В страшную для России годину, когда страна захлебывалась в братской крови, когда каждый считал себя правым, а всех остальных виноватыми, дед спас от смерти одного комиссара. Озлобленного рабочего паренька с окраин Санкт-Петербурга, натянувшего черную кожанку и возомнившего себя мечом справедливого возмездия. Размахивая маузером, тот приказал расстрелять всех раненых белогвардейцев из госпиталя и получил за это пулю в грудь прямо там, на городской площади, ставшей местом казни.
Прожигая буржуйского доктора насквозь взглядом, полным классовой вражды, вцепившись в рукав белого халата, голосом с визгливыми нотками страха, перепуганный мальчишка требовал спасти его от смерти. На губах уже пузырилась кровь, а он продолжал, тыча в нос свой красный мандат, угрожать расстрелом за неповиновение.
Неисповедимы пути Господни, и кто знает, что было на уме у Господа, но дед спас жизнь этому человеку, вынув пулю, застрявшую в нескольких миллиметрах от сердечной сумки. Может, Господь позаботился не об этой черной душе, а о семье Лабушевых?
Тот комиссар не забыл своего спасителя. Заматеревший на партийных харчах, разжиревший, как напившийся крови клоп, теперь крупный советский функционер, которому предстояла сложная полостная операция: из боязни умереть на операционном столе или еще хуже – быть зарезанным на этом самом столе, – он вспомнил о земском враче, когда-то спасшем ему жизнь.
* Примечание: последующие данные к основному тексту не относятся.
(* ===== verification/ConfigLayers.v ===== *)
(** * Configuration layers

    codex-rs/config: merge.rs, key_aliases.rs, overrides.rs, [record_origins] of
    fingerprint.rs and the layer stack of state.rs, with [ConfigLayerSource::precedence] of
    app-server-protocol.

    A configuration is a TOML value.  Tables keep the order of insertion (the crate enables
    [preserve_order]); an array, a text, a number and so on is a leaf that a higher layer
    replaces as a whole.  The fingerprint of a layer (SHA-256 of its JSON) is the parameter
    [version_for_toml].  Requirements and startup warnings are kept by a stack and not read
    by it; they are left out. *)

From stdpp Require Import base gmap list strings.
From S2P Require Import Prelude Str BTree AbsPath Permissions ApprovalPolicy HostPolicy.

Inductive TomlValue :=
| TString (s : string)
| TInteger (z : Z)
| TFloat (text : string)
| TBoolean (b : bool)
| TDatetime (text : string)
| TArray (items : list TomlValue)
| TTable (entries : list (string * TomlValue)).

Notation TomlMap A := (list (string * A)).

(** ** Key aliases (key_aliases.rs) *)

Record ConfigKeyAlias := { table_path : list string; legacy_key : string; canonical_key : string }.

Definition CONFIG_KEY_ALIASES : list ConfigKeyAlias :=
  [{| table_path := ["memories"]; legacy_key := "no_memories_if_mcp_or_web_search";
      canonical_key := "disable_on_external_context" |}].

(** The values are not looked at. *)
Definition normalize_key_aliases {A} (path : list string) (table : TomlMap A) : TomlMap A :=
  fold_left (λ table alias,
    if bool_decide (path = table_path alias) then
      match index_get (legacy_key alias) table with
      | None => table
      | Some value =>
          let table := shift_remove (legacy_key alias) table in
          match index_get (canonical_key alias) table with
          | Some _ => table
          | None => index_insert (canonical_key alias) value table
          end
      end
    else table) CONFIG_KEY_ALIASES table.

(** The keys of a table differ, so inserting its entries one by one is mapping them. *)
Fixpoint normalized_with_key_aliases (value : TomlValue) (path : list string) {struct value} : TomlValue :=
  match value with
  | TTable table =>
      TTable (normalize_key_aliases path
        (List.map (λ '(key, child), (key, normalized_with_key_aliases child (path ++ [key]))) table))
  | TArray items => TArray (List.map (λ item, normalized_with_key_aliases item path) items)
  | _ => value
  end.

(** ** Merging (merge.rs) *)

Definition is_permission_network_domains_path (path : list string) : bool :=
  match path with
  | [permissions; _; network; domains] =>
      str_eqb permissions "permissions" && str_eqb network "network" && str_eqb domains "domains"
  | _ => false
  end.

Definition normalize_network_domain_keys {A} (table : TomlMap A) : TomlMap A :=
  fold_left (λ table '(pattern, value), index_insert (normalize_host pattern) value table) table [].

(** Each entry of the overlay is carried with the merge of its value into another one. *)
Fixpoint merge_toml_values_at_path (overlay base : TomlValue) (path : list string) {struct overlay} : TomlValue :=
  match overlay, base with
  | TTable overlay_table, TTable base_table =>
      let base_table := normalize_key_aliases path base_table in
      let overlay_table := normalize_key_aliases path
        (List.map (λ '(key, value), (key, (value, merge_toml_values_at_path value))) overlay_table) in
      let domains := is_permission_network_domains_path path in
      let base_table := if domains then normalize_network_domain_keys base_table else base_table in
      let overlay_table := if domains then normalize_network_domain_keys overlay_table else overlay_table in
      TTable (fold_left (λ table '(key, (value, merge_value)),
        match index_get key table with
        | Some existing => index_insert key (merge_value existing (path ++ [key])) table
        | None => index_insert key (normalized_with_key_aliases value (path ++ [key])) table
        end) overlay_table base_table)
  | _, _ => normalized_with_key_aliases overlay path
  end.

Definition merge_toml_values (base overlay : TomlValue) : TomlValue := merge_toml_values_at_path overlay base [].

(** ** Overrides of the command line (overrides.rs) *)

Definition default_empty_table : TomlValue := TTable [].

Definition as_table (v : TomlValue) : TomlMap TomlValue := match v with TTable t => t | _ => [] end.

(** What is not a table is replaced by one on the way. *)
Fixpoint apply_toml_override (current : TomlValue) (segments : list string) (value : TomlValue) : TomlValue :=
  match segments with
  | [] => current
  | [segment] => TTable (index_insert segment value (as_table current))
  | segment :: segments =>
      let table := as_table current in
      let child := default (TTable []) (index_get segment table) in
      TTable (index_insert segment (apply_toml_override child segments value) table)
  end.

Definition build_cli_overrides_layer (cli_overrides : list (string * TomlValue)) : TomlValue :=
  fold_left (λ root '(path, value), apply_toml_override root (split_char "." path) value) cli_overrides default_empty_table.

(** ** Layers (state.rs) *)

Definition precedence (s : ConfigLayerSource) : Z :=
  match s with
  | Mdm _ _ => 0
  | System _ => 10
  | EnterpriseManaged _ _ => 15
  | User _ profile => if profile then 21 else 20
  | Project _ => 25
  | SessionFlags => 30
  | LegacyManagedConfigTomlFromFile _ => 40
  | LegacyManagedConfigTomlFromMdm => 50
  end.

Class Fingerprint := version_for_toml : TomlValue → string.

Record ConfigLayerMetadata := { metadata_name : ConfigLayerSource; metadata_version : string }.

Record ConfigLayerEntry := {
  name : ConfigLayerSource;
  config : TomlValue;
  version : string;
  disabled_reason : option string;
  raw_toml : option (string * AbsolutePathBuf);
  hooks_config_folder_override : option AbsolutePathBuf;
}.

Definition is_disabled (l : ConfigLayerEntry) : bool := if disabled_reason l then true else false.

Definition metadata (l : ConfigLayerEntry) : ConfigLayerMetadata :=
  {| metadata_name := name l; metadata_version := version l |}.

Definition config_folder (l : ConfigLayerEntry) : option AbsolutePathBuf :=
  match name l with
  | System file | User file _ => parent file
  | Project dot_codex_folder => Some dot_codex_folder
  | _ => None
  end.

Definition hooks_config_folder (l : ConfigLayerEntry) : option AbsolutePathBuf :=
  match hooks_config_folder_override l with Some f => Some f | None => config_folder l end.

Inductive ConfigLayerStackOrdering := LowestPrecedenceFirst | HighestPrecedenceFirst.

Record ConfigLayerStack := { layers : list ConfigLayerEntry; user_layer_index : option nat }.

Definition is_user (s : ConfigLayerSource) : bool := match s with User _ _ => true | _ => false end.

Inductive LayerError := NotInPrecedenceOrder | ProjectWithoutParent | NotFromRootToCwd.

(** [iter().is_sorted()] by precedence *)
Fixpoint is_sorted (l : list ConfigLayerSource) : bool :=
  match l with
  | a :: (b :: _) as rest => (precedence a <=? precedence b)%Z && is_sorted rest
  | _ => true
  end.

(** The loop over the layers from index [index] on. *)
Fixpoint verify_layers (index : nat) (user_layer_index : option nat) (previous : option AbsolutePathBuf)
    (ls : list ConfigLayerEntry) : Result (option nat) LayerError :=
  match ls with
  | [] => Ok user_layer_index
  | layer :: ls =>
      let user_layer_index := if is_user (name layer) then Some index else user_layer_index in
      match name layer with
      | Project current =>
          match previous with
          | None => verify_layers (S index) user_layer_index (Some current) ls
          | Some previous =>
              match parent previous with
              | None => Err ProjectWithoutParent
              | Some parent =>
                  if bool_decide (previous = current) || negb (existsb (λ a, bool_decide (a = parent)) (ancestors current))
                  then Err NotFromRootToCwd
                  else verify_layers (S index) user_layer_index (Some current) ls
              end
          end
      | _ => verify_layers (S index) user_layer_index previous ls
      end
  end.

Definition verify_layer_ordering (ls : list ConfigLayerEntry) : Result (option nat) LayerError :=
  if negb (is_sorted (name <$> ls)) then Err NotInPrecedenceOrder else verify_layers 0 None None ls.

Definition new (ls : list ConfigLayerEntry) : Result ConfigLayerStack LayerError :=
  let? user_layer_index := verify_layer_ordering ls in
  Ok {| layers := ls; user_layer_index := user_layer_index |}.

Definition get_active_user_layer (st : ConfigLayerStack) : option ConfigLayerEntry :=
  user_layer_index st ≫= λ index, layers st !! index.

Definition get_user_config_file (st : ConfigLayerStack) : option AbsolutePathBuf :=
  layer ← get_active_user_layer st;
  match name layer with User file _ => Some file | _ => None end.

Definition get_layers (st : ConfigLayerStack) (ordering : ConfigLayerStackOrdering) (include_disabled : bool) :
    list ConfigLayerEntry :=
  let ls := List.filter (λ l, include_disabled || negb (is_disabled l)) (layers st) in
  match ordering with HighestPrecedenceFirst => reverse ls | LowestPrecedenceFirst => ls end.

Definition layers_high_to_low (st : ConfigLayerStack) : list ConfigLayerEntry := get_layers st HighestPrecedenceFirst false.

Definition get_user_layers (st : ConfigLayerStack) (ordering : ConfigLayerStackOrdering) (include_disabled : bool) :
    list ConfigLayerEntry :=
  List.filter (λ l, is_user (name l)) (get_layers st ordering include_disabled).

Definition merge_layers (ls : list ConfigLayerEntry) : TomlValue :=
  fold_left (λ merged l, merge_toml_values merged (config l)) ls (TTable []).

Definition effective_user_config (st : ConfigLayerStack) : option TomlValue :=
  match get_user_layers st LowestPrecedenceFirst false with
  | [] => None
  | user_layers => Some (merge_layers user_layers)
  end.

Definition effective_config (st : ConfigLayerStack) : TomlValue := merge_layers (get_layers st LowestPrecedenceFirst false).

(** ** Where a value comes from (fingerprint.rs) *)

(** [path.join(".")] keys the map; the indices of an array are printed. *)
Fixpoint record_origins (value : TomlValue) (meta : ConfigLayerMetadata) (path : list string)
    (origins : gmap string ConfigLayerMetadata) {struct value} : gmap string ConfigLayerMetadata :=
  match value with
  | TTable table =>
      fold_left (λ origins '(key, val), record_origins val meta (path ++ [key]) origins) table origins
  | TArray items =>
      snd (fold_left (λ '(idx, origins) item, (S idx, record_origins item meta (path ++ [fmt_nat idx]) origins)) items (0, origins))
  | _ => match path with [] => origins | _ => <[join "." path := meta]> origins end
  end.

Definition origins (st : ConfigLayerStack) : gmap string ConfigLayerMetadata :=
  fold_left (λ origins l, record_origins (normalized_with_key_aliases (config l) []) (metadata l) [] origins)
    (get_layers st LowestPrecedenceFirst false) ∅.

(** ** Replacing user layers *)

Definition position {A} (f : A → bool) (l : list A) : option nat := fst <$> list_find f l.

(** [layers.insert] before the first layer of higher precedence, or [layers.push] *)
Definition insert_layer (layer : ConfigLayerEntry) (ls : list ConfigLayerEntry) : list ConfigLayerEntry :=
  match position (λ l, bool_decide (precedence (name layer) < precedence (name l))%Z) ls with
  | Some index => take index ls ++ layer :: drop index ls
  | None => ls ++ [layer]
  end.

Definition last_user_index (ls : list ConfigLayerEntry) : option nat :=
  snd <$> last (List.filter (λ '(l, _), is_user (name l)) (zip ls (seq 0 (length ls)))).

(** [ProfileV2Name::from_str] *)
Definition profile_name (value : string) : option string :=
  if str_is_empty value || negb (forallb (λ b, is_ascii_alnum b || byte_eqb b "_" || byte_eqb b "-") (as_bytes value))
  then None else Some value.

Section user.
Context `{Fingerprint}.

Definition new_entry (n : ConfigLayerSource) (c : TomlValue) : ConfigLayerEntry :=
  {| name := n; config := c; version := version_for_toml c; disabled_reason := None; raw_toml := None;
     hooks_config_folder_override := None |}.

Definition is_user_file (config_toml : AbsolutePathBuf) (l : ConfigLayerEntry) : bool :=
  match name l with User file _ => bool_decide (file = config_toml) | _ => false end.

Definition remove_first (f : ConfigLayerEntry → bool) (ls : list ConfigLayerEntry) : list ConfigLayerEntry :=
  match position f ls with Some index => delete index ls | None => ls end.

Definition with_user_config_profile (st : ConfigLayerStack) (config_toml : AbsolutePathBuf) (profile : option string)
    (user_config : TomlValue) : ConfigLayerStack :=
  let user_layer := new_entry (User config_toml profile) user_config in
  let ls := insert_layer user_layer (remove_first (is_user_file config_toml) (layers st)) in
  {| layers := ls; user_layer_index := last_user_index ls |}.

Definition with_user_config (st : ConfigLayerStack) (config_toml : AbsolutePathBuf) (user_config : TomlValue) :
    ConfigLayerStack :=
  let profile := head (omap (λ l,
    match name l with
    | User file profile => if bool_decide (file = config_toml) then profile ≫= profile_name else None
    | _ => None
    end) (layers st)) in
  with_user_config_profile st config_toml profile user_config.

Definition with_user_layer_from (st other : ConfigLayerStack) : ConfigLayerStack :=
  let user_layers := List.filter (λ l, is_user (name l)) (layers other) in
  let ls := List.filter (λ l, negb (is_user (name l))) (layers st) in
  let ls := fold_left (λ ls l, insert_layer l ls) user_layers ls in
  {| layers := ls; user_layer_index := last_user_index ls |}.
End user.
Семья Лабушевых переехала в Ленинград. Дед получил должность главврача ведомственного госпиталя и трехкомнатную, просто огромную по советским меркам квартиру. Его пригласили в угрюмое, будто нависшее над тротуаром, высокое здание. Проводили в просторный кабинет с большим портретом Сталина на стене и, поменьше, Дзержинского. Хозяин кабинета в отличном костюме-тройке (черные кожанки, звезды на фуражках и кобура с маузером уже были не в моде) подождал, пока секретарша расставит на столе стаканы с чаем в серебряных подстаканниках и выйдет, закрыл за ней дверь на ключ и пересел поближе к гостю. Ослабив узел галстука, словно тот мешал ему дышать, расстегнул воротник рубашки, достал цепочку с кусочком покореженного металла. Ту самую пулю. Сжал в кулаке и, придвинувшись почти вплотную, с лихорадочным блеском в глазах выдохнул:
– Заговоренный я! Понимаешь! Заговоренный…
Поцеловал реликвию и спрятал обратно. А потом, подскочив с места, стал нервно расхаживать по кабинету. Нервишки у бывшего комиссара пошаливали, да так, что от страха выцветала радужка глаз, делая их стеклянными шариками. Нелегко, оказалось, быть иродом. Стоять по самое горло в крови убиенных и не захлебнуться. Дед не успел сделать ему операцию. Тот застрелился в своем кабинете. Засунув дуло пистолета себе в рот и заляпав мозгами портреты апостолов коммунизма.